India is set to become the world’s most populous country in 2023, overtaking China. But that’s not the case in one of its provinces in the North East – Sikkim, which borders Nepal to the west.
There the state government is encouraging people to have more children. In particular, indigenous communities like Bhutias and Limbus, are being encouraged to have more babies.
Sikkim is home to less than 700,000 people. What’s even more worrying for officials there is the fact that it has the lowest fertility rate. Now officials are encouraging Sikkimese to have three children, unlike in other states where parents are told to stop after having two babies, reports Reuters.
"If our indigenous people vanish, their culture will vanish with them too, which will be a big loss for us," the news agency quoted Shanker Deo Dhakal, secretary to the chief minister of Sikkim, as saying. Almost 80 per cent population of Sikkim belong to indigenous communities.
In a bid to encourage population growth, Sikkim recently announced incentives like year-long maternity leave for women, month-long paternity leave for men, and financial support for those seeking pregnancy through in-vitro fertilisation, according to Reuters.

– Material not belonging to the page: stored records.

(* ===== verification/NodeRecords.v ===== *)
(** * The records of the server: properties

    The life of a transfer record over every sequence of calls of the handler:
    what ties the records to the transfers in progress, which changes of status
    there are, and that a record is final once its transfer has ended. *)

From Stdlib Require Import String.
From S2P Require Import Prelude Diag Pi Kinds Fpdu Params Article Builder.
From S2P Require Import Checkpoint ArticleIo Link Datapath Requester Responder DocStore NodeModel NodeHandler NodeProps.
Open Scope Z_scope.
Import TransferStatus.

Lemma alter_present (f : Active → Active) n a (m : gmap Z Active) : m !! n = Some a → alter f n m = <[n := f a]> m.
Proof. intros E. rewrite <-(insert_id m n a E) at 1. apply alter_insert_eq. Qed.

(** ** The invariant *)

Definition pending (r : TransferRecord) : Prop := r_status r = Initiated ∨ r_status r = InProgress.

Definition records (h : PwHandler) : Table TransferRecord := transfers (h_store h).

(** The transfers in progress and their records. *)
Record tracked (h : PwHandler) : Prop := {
  tr_handles : ∀ n a, h_active h !! n = Some a → 0 ≤ n < h_next_handle h;
  tr_pending : ∀ n a, h_active h !! n = Some a → ∃ r, table_get (a_record_id a) (records h) = Some r ∧ pending r;
  tr_distinct : ∀ n m a b, h_active h !! n = Some a → h_active h !! m = Some b → a_record_id a = a_record_id b → n = m;
  tr_flags : ∀ id, is_Some (h_cancels h !! id) ↔ ∃ n a, h_active h !! n = Some a ∧ a_record_id a = id;
  tr_percent : Forall (λ e, 0 ≤ r_progress_percent e.2 ≤ 100) (records h);
}.

Definition in_progress (h : PwHandler) (id : ustring) : Prop := ∃ n a, h_active h !! n = Some a ∧ a_record_id a = id.

(** ** Updates of a record *)

(** The record of [id] is as it was or has been changed. *)
Definition updated (id : ustring) (P : TransferRecord → TransferRecord → Prop) (t t' : Table TransferRecord) : Prop :=
  t' = t ∨ ∃ r r', table_get id t = Some r ∧ t' = table_put id r' t ∧ P r r'.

According to government data, India's total fertility rate (TFR) - children per woman - fell to 2 in the latest assessment period, for 2019-2021, from 3.4 in 1992-93.
Of India's 36 states and federal territories, only five have a TFR of above 2.1, the highest being in the eastern state of Bihar with a TFR of 3 as of 2019-20.
But that’s not the case with Sikkim, which has a TFR of 1.1, indicating that the state is at the risk of seeing its population shrinking.
Reuters reports that the population of at least two of Sikkim's 12 indigenous communities - Bhutia and Limbu - have been declining in recent years, according to Dhakal. He did not provide any data.
Under the proposed three-child policy, Sikkim government employees would get financial and other benefits if they plan to have a third child, Dhakal said, adding that the details of the policy were being worked out, the report added.
Sikkim’s move is unlikely to be followed by any other Indian states, according to the report.
"Between the time when you reach replacement level and the time when the population stops growing, it takes a long time," it quoted economist Jean Dreze as saying. "India as a whole country will take at least 25 years."